You should do your best to discourage such users, but not at the expense of frustrated users. If your bot is serving paying customers and performing real business transactions, it is best to resist your own emotions, and not design a conversation that is humorous, sarcastic or abusive to these users. At best, you will impress a few bot-curious users with your witty answers. But most likely, your assistant will get more abusive language in the following turns. You will end up wasting your resources on working on these new abusive conversation paths, which are the kind of utterances you want to minimize in the first place.
A viable strategy is banning such users after a warning (a strategy also suggested by Steve Worswick in his article on the same topic). But if your assistant misunderstands a user’s intent, you could end up upsetting a frustrated user even more.
Pay attention to the balance between not missing any foul language, and precisely identifying a valid intent. Let’s consider the very first example of this article again:
I want to get super freaky
If your bot is selling music, it should be able to easily understand a #buyMusic intent, detect the @songTitle entity as Super Freak, and provide the following answer:
Did you mean Super Freak — Rick James (1981).
I like funk too!
Would you like to buy now? Only $3.99!
Watson Assistant has a few mechanisms you can use to help your assistant in identifying sensitive topics and profanity. The easiest option is to use entities. For example:
Dictionary and pattern-based entities (without fuzzy match) are rule-based. You can easily add phrases that you want to definitively recognize as abusive or sensitive language. However, strict rules will not take the context of the utterance into account. If you have a dialog node that looks for @profanity entity occurrences, your assistant will misinterpret the phrase “freak” and prevent you from selling the song Super Freak from Rick James.
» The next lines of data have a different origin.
(* ===== verification/EventSession.v ===== *)
(** * The dispatcher's life ([jni/JavaPlayerEventDispatcher.cpp])

    [Init] looks up the methods and takes a global reference to the player,
    [Dispose] gives it up.  Here is what a dispatcher that is ready delivers
    over a whole session, that it is silent once disposed of, and what happens
    after an [Init] that failed. *)

From S2P Require Import Prelude CFloat MediaTypes JniApi JniUtils JniRun EventDispatch.
Local Open Scope Z_scope.
Local Open Scope jni_scope.

(** ** Init *)

(** The identifiers that were looked up are those of the methods. *)
Definition right_id (ids : method -> jmethodID) (m : method) : Prop := ids m = Some (method_name m, method_sig m).
Definition statics_ok (s : statics) : Prop := areJMethodIDsInitialized s = true -> forall m, right_id (m_Method s) m.

Lemma methods_all m : In m methods.
Proof. destruct m; cbn; tauto. Qed.

Section Init.
Context `{MACHINE : Machine}.

Lemma look_up_rule klass ms : text_available = true -> forall ids j,
  attached j = true -> pending j = false -> live j klass = true ->
  wp (look_up klass ms ids) j (fun '(failed, ids') j' => quiet j j' /\
    (failed = false -> forall m, right_id ids m \/ In m ms -> right_id ids' m)).
Proof.
  intros HT. induction ms as [|m ms IH]; intros ids j A P L; cbn [look_up].
  - cbn [wp]. split; [apply quiet_refl, P|]. intros _ m [H|[]]. exact H.
  - cbn [wp bind jni]. split; [unfold allowed; rewrite A, P, L; reflexivity|].
    intros id j' [[-> ->]|[-> ->]]; apply jwp_bind, reportException_rule; auto; cbn [pending raise].
    + rewrite P. cbn [orb negb nonnull]. eapply jwp_mono; [apply IH; assumption|]. intros [failed ids'] j' [Q H]. split; [exact Q|].
      intros F m' Hm. apply (H F). unfold right_id, set_method in *. destruct (decide (m' = m)) as [->|N]; [auto|].
      destruct Hm as [Hm|[Hm|Hm]]; [auto|congruence|auto].
    + intros j' Pr. cbn [orb wp]. destruct (printed_grows _ _ Pr) as (G & C & E). split; [split; auto|discriminate].
Qed.
Lemma object_live j o : live j o = true -> exists x l, o = Some l /\ object_of j o = Some x.
Proof. unfold live. destruct o as [l|]; [|discriminate]. destruct (object_of j (Some l)) as [x|]; [eauto|discriminate]. Qed.
End Init.

(** [Init] makes the object ready unless a look-up fails; it refers to the
    player by a global reference of its own. *)
Theorem Init_ready `{MACHINE : Machine} player media s j : sound_machine -> globals_available = true ->
  attached j = true -> pending j = false -> live j player = true -> statics_ok s ->
  wp (Init player media new_dispatcher s) j (fun '(d, s') j' =>
    grows j j' /\ java_calls j' = java_calls j /\ m_PlayerVM d = true /\ m_MediaReference d = media /\ statics_ok s' /\
    (exists g, m_PlayerInstance d = Some g /\ globals j !! g = None /\ globals j' !! g = object_of j player /\ delete g (globals j') = globals j) /\
    (areJMethodIDsInitialized s' = true -> ready d s' j')).
Proof.
  intros [HT HV] HG A P L HS. unfold Init. cbn [wp bind jni]. split; [unfold allowed; rewrite A, P; reflexivity|].
  intros ok j' [[-> ->]|[F _]]; [|congruence]. cbn [negb wp bind jni].
  split; [unfold allowed, live_or_null; rewrite A, P, L; destruct player; reflexivity|].
  intros r j1 [(-> & -> & N)|(x & g & O & F & -> & ->)].
  { rewrite (N HG) in L. discriminate L. }
  set (j1 := with_globals (<[g:=x]> (globals j)) j).
  assert (G1 : globals j1 !! g = object_of j player) by (rewrite O; apply lookup_insert_eq).
  assert (D1 : delete g (globals j1) = globals j) by apply delete_insert_id, F.
  destruct (areJMethodIDsInitialized s) eqn:HI.
  - cbn [wp m_PlayerVM m_MediaReference m_PlayerInstance]. split; [split; cbn; auto; lia|]. split; [reflexivity|].
    split; [reflexivity|]. split; [reflexivity|]. split; [exact HS|]. split; [exists g; split_and!; [reflexivity|apply F|exact G1|exact D1]|].
    intros _. split; [exact (HS HI)|]. intros g' [= <-]. rewrite G1, O. eauto.
  - cbn [wp bind jni]. split.
    { unfold allowed, live, object_of. cbn. rewrite lookup_insert_eq, A, P. destruct (locals j !! g); reflexivity. }
    intros k j2 (name & l & Fl & -> & ->). change (fresh l j1) in Fl. apply jwp_bind.
    eapply jwp_mono; [apply (look_up_rule (Some l) methods HT (m_Method s) (with_local l (JClass name) j1)); [exact A|exact P|]|].
    { unfold live, object_of. cbn. rewrite lookup_insert_eq. reflexivity. }
    intros [failed ids] j3 [(G & C & E) H]. destruct (grows_delete _ _ _ _ Fl G) as [G' Hl].
    apply delete_rule; [rewrite (g_attached _ _ G); exact A|exact Hl|]. cbn [wp m_PlayerVM m_MediaReference m_PlayerInstance].
    assert (G3 : globals j3 !! g = object_of j player) by (rewrite E; exact G1).
    split; [destruct G'; split; auto|]. split; [exact C|]. split; [reflexivity|]. split; [reflexivity|].
    assert (S : statics_ok (mkStatics (negb failed) ids)).
    { intros B m. cbn in *. apply (H (proj1 (negb_true_iff _) B)). right. apply methods_all. }
    split; [exact S|]. split; [exists g; split_and!; [reflexivity|apply F|exact G3|change (delete g (globals j3) = globals j); rewrite E; exact D1]|].
    intros B. split; [exact (S B)|]. intros g' [= <-]. cbn. rewrite G3, O. eauto.
Qed.

(** ** Dispose *)

Section Closing.
Context `{MACHINE : Machine}.

Lemma Dispose_rule d j : attached j = true -> pending j = false -> m_PlayerVM d = true -> instance_ok (m_PlayerInstance d) j ->
  wp (Dispose d) j (fun d' j' => d' = d <| m_PlayerInstance := None |> /\ j' = with_globals (match m_PlayerInstance d with Some g => delete g (globals j) | None => globals j end) j).
Proof.
  intros A P V L. unfold Dispose. rewrite V. apply attached_rule; [exact A|]. cbn [wp bind jni]. split.
  - unfold allowed, is_global. rewrite A. destruct (m_PlayerInstance d) as [g|]; [|reflexivity]. destruct (L g eq_refl) as [x ->]. reflexivity.
  - intros [] j' H. cbn in H. subst j'. split; [reflexivity|]. destruct (m_PlayerInstance d); [reflexivity|]. destruct j; reflexivity.
Qed.

Lemma disposed_none d : m_PlayerInstance (d <| m_PlayerInstance := None |>) = None.
Proof. simpl_set. reflexivity. Qed.

(** Without a player, nothing is called; the identifiers do not matter. *)
Lemma no_player_rule {A} d (default : A) body j : sound_machine -> idle j -> m_PlayerInstance d = None ->
  wp (with_player d default body) j (fun a j' => settles j j' /\ (a = default /\ java_calls j' = java_calls j) /\ globals j' = globals j).
Proof. intros HM I N. unfold with_player. rewrite N. apply no_object_rule; assumption. Qed.
End Closing.

Definition late_result (e : event) (ok : bool) : Prop := match e with EWarning _ _ => True | _ => ok = false end.

Lemma disposed_silent `{MACHINE : Machine} d s e j : sound_machine -> idle j -> m_PlayerInstance d = None ->
  wp (send_event d s e) j (fun ok j' => settles j j' /\ (late_result e ok /\ java_calls j' = java_calls j) /\ globals j' = globals j).
Proof.
  intros HM I N. destruct e; cbn [send_event late_result].
  1: apply jwp_bind; eapply jwp_mono; [apply no_player_rule; assumption|]; intros [] j' (S & (_ & C) & G); cbn [wp]; auto.
  3: unfold SendPlayerStateEvent; destruct (java_state state); [|cbn [wp]; split; [apply settles_refl, I|auto]].
  all: apply no_player_rule; assumption.
Qed.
You can also use an intent to deal with profanity, for example, #badIntent intent. Since intents rely on statistical models, if you add a sufficient number of user examples, you can train a precise classifier to identify inappropriate language based on the context of the utterance.
For example, with a little training data, your bot can distinguish #badIntent and #buyMusic intents for the following two utterances:
I feel like acting super freaky… wink wink ;)
Play that super freaky song
A third option is to use Watson Tone Analyzer to understand the sentiment of the utterance. But in general, we recommend using intents or entities in Watson Assistant to model abusive language.
Our experience has shown that the way people use profanity, express frustration, and sensitive topics they discuss is highly dependent on your assistant’s domain. Moreover, the persona of your assistant and the avatar you use affect the type of language that users will use. Tone Analyzer is a great service, but it uses a non-customizable general model to detect sentiment. Hence, even if you decide to start with the generic sentiment model of Tone Analyzer, you will create a better assistant by modeling intents and entities that are informed by real user data from your production user logs over time.